Workplace cultures, online and offline
This past week I had the opportunity to participate in Worktech 13 Melbourne, a conference series that covers the intersection of work, workplace, technology and innovation.
One of the highlights was hearing from Steelcase’s Jason Heredia about their “Culture Code” research. This work builds on the work of Geert Hofstede and Edward T. Hall, Jr., with Steelcase’s own researchers conducting a contemporary investigation of the key cultural factors that shape the physical design of the workplace in 11 different countries.
As someone with a European background working with collaborative technologies in Australia and South-East Asia, I have first hand experience of the cultural differences in the workplaces of different countries. There are subtle but important differences even between the English-speaking workplace cultures of the US, UK and Australia.
This diagram provides an overview across two key dimension of the 11 countries they investigated:
These preferences have a knock on affect on workplace design, which also touches on the use of alternative work strategies – i.e. offsite or co-working.

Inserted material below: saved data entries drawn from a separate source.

(* ===== verification/Boundary.v ===== *)
(** * The final dispatch boundary ([execution/orchestration/final-dispatch-boundary.ts])

    The last gate before a provider call that adds exposure.  [authorize] re-reads every
    authority fact from the store and answers the frozen context or a typed refusal;
    [commitProviderDispatch] re-checks, then consumes the grant and the confirmation and
    moves the order to [DISPATCH_COMMITTED] in one transaction.  A refusal appends an audit
    entry and throws.  The hash, the catalog, the registered adapters and the engine's date
    parsing are arguments. *)

From S2P Require Import Prelude Prog JsString CanonicalJson StateMachines Store Provider.
From S2P Require Import OrderService RiskGrants Authority.
Open Scope string_scope.
Open Scope list_scope.
Open Scope Z_scope.

Definition PAPER_BROKER_ID : string := "paper-broker".

Inductive FinalDispatchOrigin := PIPELINE | USER_CONFIRMATION.

#[global] Instance FinalDispatchOrigin_eq_dec : EqDecision FinalDispatchOrigin.
Proof. solve_decision. Defined.

Record ExecutionAuthorityContext := mkContext {
  x_userId : string; x_signalId : string; x_operationType : ProviderOperationClass;
  x_sessionId : string; x_sessionGeneration : Z; x_executionMode : ExecutionMode;
  x_brokerConnectionId : string; x_brokerAccountId : option string; x_providerTechnology : string;
  x_providerBrokerIdentity : option string; x_providerVerificationFingerprint : option string;
  x_financialSnapshotGeneration : option Z; x_riskProfileId : option string;
  x_riskProfileVersion : option Z; x_riskGrantId : string; x_authorityGeneration : Z;
  x_validatedOrderDigest : string }.

Record FinalDispatchAuthorization := mkAuthorization {
  fa_context : ExecutionAuthorityContext; fa_connection : BrokerConnection;
  fa_confirmationId : option string; fa_operationClass : ProviderOperationClass }.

Steelcase suggest that there is less scope in China, India, Morocco and Russia for alternative work strategies, because the work culture is built around the primary workplace.

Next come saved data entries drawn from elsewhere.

(* ===== verification/Dispatch.v ===== *)
(** * Properties of the dispatch path

    What [Orchestrator] guarantees: provider calls are made at most once per order key and per
    grant under any interleaving, only failures proven not sent are retried, an exception means
    no provider call, every outcome is recorded on the order; and where it departs from its
    documentation. *)

From S2P Require Import Prelude Prog JsString StateMachines Store OrderService RiskGrants Authority Boundary.
From S2P Require Import JsMap AdapterRegistry Adapter MarketSafety Orchestrator.
From S2P Require Provider.
Import Provider.Operation Provider.Response.
Open Scope string_scope.
Open Scope list_scope.
Open Scope Z_scope.

(** ** What the platform's statements keep *)

(** The order table and the authority tables only evolve. *)
Definition core_rel (d d' : DB) : Prop := order_rel d d' /\ authority_rel d d'.

#[export] Instance core_rel_preorder : PreOrder core_rel.
Proof. split; [by intros d|]. intros x y z [] []. split; by etransitivity. Qed.

Definition same_authority (d d' : DB) : Prop := grants d' = grants d /\ confirmations d' = confirmations d.

#[export] Instance same_authority_preorder : PreOrder same_authority.
Proof. split; unfold same_authority; [done|]. intros ??? [-> ->] [-> ->]. done. Qed.

Lemma same_authority_rel d d' : same_authority d d' -> authority_rel d d'.
Proof. intros [Hg Hc]. by apply authority_rel_same. Qed.

Lemma core_of_order {X} (p : io X) : guar order_rel p -> guar same_authority p -> guar core_rel p.
Proof.
  intros Ho Ha. eapply guar_weaken; [|apply (guar_and _ _ _ Ho Ha)].
  intros d d' [? ?%same_authority_rel]. done.
Qed.

Section order_statements.
Context `{!PgNumeric}.

Lemma authority_update p f id : guar same_authority (order_update p f id).
Proof. apply guar_op. intros d. unfold order_update_act. by repeat case_match. Qed.

Lemma authority_transition id to x : guar same_authority (applyTransition id to x).
Proof. unfold applyTransition, findOrderById. guar_walk. apply authority_update. Qed.

Lemma core_transition id to x : guar core_rel (applyTransition id to x).
Proof. apply core_of_order; [apply guar_applyTransition|apply authority_transition]. Qed.

Lemma core_fill id f : guar core_rel (applyFill id f).
Proof.
  apply core_of_order; [apply guar_applyFill|].
  unfold applyFill, findOrderById. guar_walk. apply authority_update.
Qed.

Lemma core_submit hash newId i : guar core_rel (submitOrder hash newId i).
Proof.
  apply core_of_order; [apply guar_submitOrder|].
  unfold submitOrder. guar_walk. apply guar_op. intros d. unfold order_insert_act. by repeat case_match.
Qed.

End order_statements.

Lemma core_keeps {X} (p : io X) : guar keeps_rows p -> guar core_rel p.
Proof.
  apply guar_weaken. intros d d' Hk. split; [by apply keeps_order|by apply keeps_authority].
Qed.

Lemma core_audit e : guar core_rel (audit_log e).
Proof. apply core_keeps, guar_audit_keeps. Qed.

Lemma core_advances {X} (p : io X) : guar advances p -> guar core_rel p.
Proof. apply guar_weaken. by intros d d' [? ? _]. Qed.

#[export] Hint Resolve core_transition core_fill core_submit core_audit : irex.

(** What a dispatch asks of the store, kept by [R]. *)
Class Dispatchable `{!PgNumeric} (R : DB -> DB -> Prop) := {
  dr_preorder :: PreOrder R;
  dr_transition id to x : guar R (applyTransition id to x);
  dr_fill id f : guar R (applyFill id f);
  dr_submit hash newId i : guar R (submitOrder hash newId i);
  dr_audit e : guar R (audit_log e);
  dr_check u b c : guar R (checkExecutionPermission u b c);
  dr_commit i : guar R (commitProviderDispatch i) }.

#[export] Instance core_dispatchable `{!PgNumeric} : Dispatchable core_rel.
Proof.
  split; try apply _; intros; eauto with irex; [apply core_keeps, keeps_check|apply core_advances, guar_commit].
Qed.

Section world.
Context {A P : Type} `{!EqDecision A, !BrokerAdapter A P}.

Abbreviation world := (World A P).

Definition on_db (R : DB -> DB -> Prop) (w w' : world) : Prop := R (w_db w) (w_db w').

#[export] Instance on_db_preorder R : PreOrder R -> PreOrder (on_db R).
Proof. intros [Hr Ht]. split; [by intros w; apply Hr|]. intros x y z. apply Ht. Qed.

Lemma on_db_db {X} R (p : io X) : guar R p -> guar (on_db R) (db (A := A) (P := P) p).
Proof. apply guar_db. done. Qed.

Lemma on_db_side {X} R `{!Reflexive R} (act : world -> world * result dexn X) :
  (forall w, same_db w (fst (act w))) -> guar (on_db R) (op act).
Proof. intros Hs. apply guar_op. intros w. unfold on_db. by rewrite (Hs w). Qed.
End world.

(** The walk of a program on the world: what is left is a statement of the store, a use of the
    registry or a step of the providers. *)
Ltac world_walk :=
  guar_walk;
  try (apply db_same_wire);
  try (apply on_db_db; eauto with irex; guar_walk; eauto with irex; apply guar_op; intros ?; reflexivity);
  try (apply on_db_side; [typeclasses eauto|]; intros ?);
  try (apply guar_op; intros ?);
  try (apply provider_db); try (apply provider_wire); try (apply call_db);
  try (first [apply session_db|apply session_wire]; intros ? ? _; by repeat case_match).

(** ** What a dispatch keeps, and where it calls the provider *)

Section dispatch.
Context {A P : Type} `{!EqDecision A, !BrokerAdapter A P, !PgNumeric}.
Context (sha256 : chars -> string)
        (decrypt : option string -> option string -> option string -> option string -> result BrokerAdapterError DecryptedBrokerCredentials)
        (message_of : dexn -> string) (code_text : FinalDispatchBlockedReason -> string).

Abbreviation world := (World A P).
Abbreviation dispatch := (dispatchOrderUnderLease (A := A) (P := P) sha256 decrypt message_of code_text).

Section kept.
Context {R : DB -> DB -> Prop} `{!Dispatchable R}.

#[local] Hint Resolve dr_transition dr_fill dr_submit dr_audit dr_check dr_commit : irex.

Lemma core_assert u b c : guar (on_db R) (assertDispatchable (A := A) (P := P) u b c).
Proof. unfold assertDispatchable, refuse_dispatch, forbidden, find_connection. world_walk. Qed.

Lemma core_capability i b id : guar (on_db R) (capability_gate (A := A) (P := P) message_of i b id).
Proof. unfold capability_gate, reject_quietly, rejectOrder, audit. world_walk. Qed.

Lemma core_market i b id : guar (on_db R) (market_gate (A := A) (P := P) decrypt i b id).
Proof.
  unfold market_gate, assertMarketSafeForDispatch, getCurrentPriceForConnection, find_connection, quote_session,
    rejectForMarketSafety, rejectOrder. world_walk.
Qed.

Lemma core_commit_gate i id c : guar (on_db R) (commit_gate (A := A) (P := P) message_of code_text i id c).
Proof. unfold commit_gate, reject_quietly, rejectOrder, audit. world_walk. Qed.

Lemma core_retry n (p : wio BrokerOrderResult) :
  guar (on_db R) p -> guar (on_db R) (withRetry (A := A) (P := P) n p).
Proof. intros Hp. induction n as [|n IH]; [done|]. cbn [withRetry]. guar_walk; [done|apply IH]. Qed.

Lemma core_provider i b g : guar (on_db R) (dispatchToProvider (A := A) (P := P) sha256 decrypt i b g).
Proof.
  unfold dispatchToProvider, connect_session. guar_walk; [world_walk|].
  apply core_retry. unfold execute. world_walk.
Qed.

Lemma core_settle i o e : guar (on_db R) (settle_unknown (A := A) (P := P) message_of i o e).
Proof. unfold settle_unknown, transition, markReconciliationPending, the_row, audit. world_walk. Qed.

Lemma core_guarded {X} i o (p : wio X) k :
  guar (on_db R) p -> (forall x, guar (on_db R) (k x)) ->
  guar (on_db R) (guarded (A := A) (P := P) message_of i o p k).
Proof. intros Hp Hk. unfold guarded. guar_walk; [done|apply Hk|apply core_settle]. Qed.

Lemma core_record i o r : guar (on_db R) (record_reply (A := A) (P := P) message_of i o r).
Proof.
  unfold record_reply, record_fill. destruct (mapProviderOrderResponse r); repeat (apply core_guarded; [|intros ?]);
    unfold transition, the_row, audit, markReconciliationPending, markAcknowledged, rejectOrder; world_walk.
Qed.

Lemma core_dispatch newId i b c : guar (on_db R) (dispatch newId i b c).
Proof.
  unfold dispatchOrderUnderLease, dispatch_reserved, prepare, transition, markSubmitted, the_row, audit.
  guar_walk; try apply core_capability; try apply core_market; try apply core_commit_gate; try (world_walk; fail).
  all: try (apply core_guarded; [apply core_provider|intros r; apply core_record]).
  all: world_walk.
Qed.

End kept.

Lemma provider_same_db i b g : guar same_db (dispatchToProvider (A := A) (P := P) sha256 decrypt i b g).
Proof.
  unfold dispatchToProvider, connect_session. guar_walk; [apply guar_op; intros ?; apply session_db; intros ? ? _; by repeat case_match|].
  generalize MAX_RETRY_ATTEMPTS. intros n. induction n as [|n IH]; [done|]. cbn [withRetry].
  guar_walk; [|apply IH]. unfold execute. guar_walk. apply guar_op. intros ?. apply call_db.
Qed.

(** Everything but [dispatchToProvider] leaves the wire alone. *)
Lemma wire_transition p : guar same_wire (transition (A := A) (P := P) p).
Proof. unfold transition, the_row. world_walk. Qed.

Lemma wire_capability i b id : guar same_wire (capability_gate (A := A) (P := P) message_of i b id).
Proof. unfold capability_gate, reject_quietly, audit. world_walk. Qed.

Lemma wire_market i b id : guar same_wire (market_gate (A := A) (P := P) decrypt i b id).
Proof. unfold market_gate. case_match; [apply gate_same_wire|done]. Qed.

Lemma wire_commit_gate i id c : guar same_wire (commit_gate (A := A) (P := P) message_of code_text i id c).
Proof. unfold commit_gate, reject_quietly, audit. world_walk. Qed.

Lemma wire_prepare i b c o : guar same_wire (prepare (A := A) (P := P) decrypt message_of code_text i b c o).
Proof.
  unfold prepare. guar_walk; [apply wire_transition|unfold audit; world_walk|apply wire_capability|apply wire_market|].
  apply wire_commit_gate.
Qed.

Lemma wire_settle i o e : guar same_wire (settle_unknown (A := A) (P := P) message_of i o e).
Proof. unfold settle_unknown, audit. guar_walk; try apply wire_transition; world_walk. Qed.

Lemma wire_guarded {X} i o (p : wio X) k :
  guar same_wire p -> (forall x, guar same_wire (k x)) -> guar same_wire (guarded (A := A) (P := P) message_of i o p k).
Proof. intros Hp Hk. unfold guarded. guar_walk; [done|apply Hk|apply wire_settle]. Qed.

Lemma wire_record i o r : guar same_wire (record_reply (A := A) (P := P) message_of i o r).
Proof.
  unfold record_reply, record_fill. destruct (mapProviderOrderResponse r); repeat (apply wire_guarded; [|intros ?]);
    unfold audit; guar_walk; try apply wire_transition; world_walk.
Qed.

(** *** Counting provider calls *)

Abbreviation lost := (Platform DbUnavailable).

(** The call is not proven to have stayed on the platform. *)
Definition possibly_sent (c : WireCall) : bool :=
  match wc_reply c with Err e => negb (isDefinitelyNotSent e) | Ok _ => true end.

Definition key_of (i : ExecutionIntent) : string := generateIdempotencyKey (hash_text sha256) (ei_userId i) (ei_clientOrderId i).

Lemma wire_still {X} f (p : wio X) : guar same_wire p -> guar (still (calls_of (A := A) (P := P) f)) p.
Proof. apply guar_weaken. intros w w'. apply same_wire_still. Qed.

Lemma call_counts f a key g c w :
  calls_of f (fst (call_act (A := A) (P := P) a key g c w)) =
    calls_of f w + (if f (mkWire key g c (snd (call_act a key g c w))) then 1 else 0).
Proof.
  unfold call_act, calls_of. destruct (perform a c (w_provider w)) as [p r]. cbn [fst snd w_wire].
  rewrite List.filter_app, length_app. cbn [List.filter]. destruct (f _); cbn [length]; lia.
Qed.

(** [gone]: the token of the dispatch was taken. *)
Section counting.
Context (gone : world -> bool).

Lemma execute_spends f a g key c : spends lost gone (calls_of f) 1 (execute (A := A) (P := P) a g key c).
Proof.
  destruct c as [c|e]; [|done]. cbn [execute op spends of_result]. split; [|done]. intros w _.
  exists (if f (mkWire key g c (snd (call_act a key g c w))) then 1 else 0). rewrite call_counts.
  destruct (snd (call_act a key g c w)); destruct (f _); cbn; lia.
Qed.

In France, Italy and Spain there is more scope but it is driven by the economics of real estate costs and population density in cities:
“While working beyond the confines of the office is still not widely adopted in these countries, an infrastructure of co-working spaces, satellite offices and telecenters is emerging in cities and suburban areas as a response to ever-increasing real estate compression and transport congestion.”
But in individualistic countries like the Netherlands, Great Britain, the United States and Germany, space optimisation is achieved through working from home, co-working and other third place locations. However, within this group the US and UK the workplace is the most blurred, being “ubiquitous—on the road, at the airport, in the living room”.
If you are interested in the ‘Digital Workplace’ concept (“Work is what you do, not where you go to”), a clear message here is that this idea could be very country or culture specific. And attempting to implement a one-size fits all global flexible work strategy in an international company could run into hard to reconcile cultural barriers. On the other hand, workers in countries with cultures similar to the Netherlands, Great Britain, the United States and Germany are likely to expect or demand this flexibility.
Unfortunately Steelcase didn’t include Australia in their research, but we can probably assume that Australia is more like the Netherlands, Great Britain, the United States and Germany. However, our rates of telework are lower than both the UK and US but co-working and activity based working (an idea that originated from the Netherlands) is (relatively) popular. And I’m not sure Australians want to adopt either the UK or US work cultures either, particularly our demographics and population distribution don’t justify it. So we’re the same but likely different again.
Similarly, the cultures of China and India might give us hints about places such as Singapore and the Philippines but I know each has their own unique workplace cultures that is reflected in the design of workspaces, both online and offline.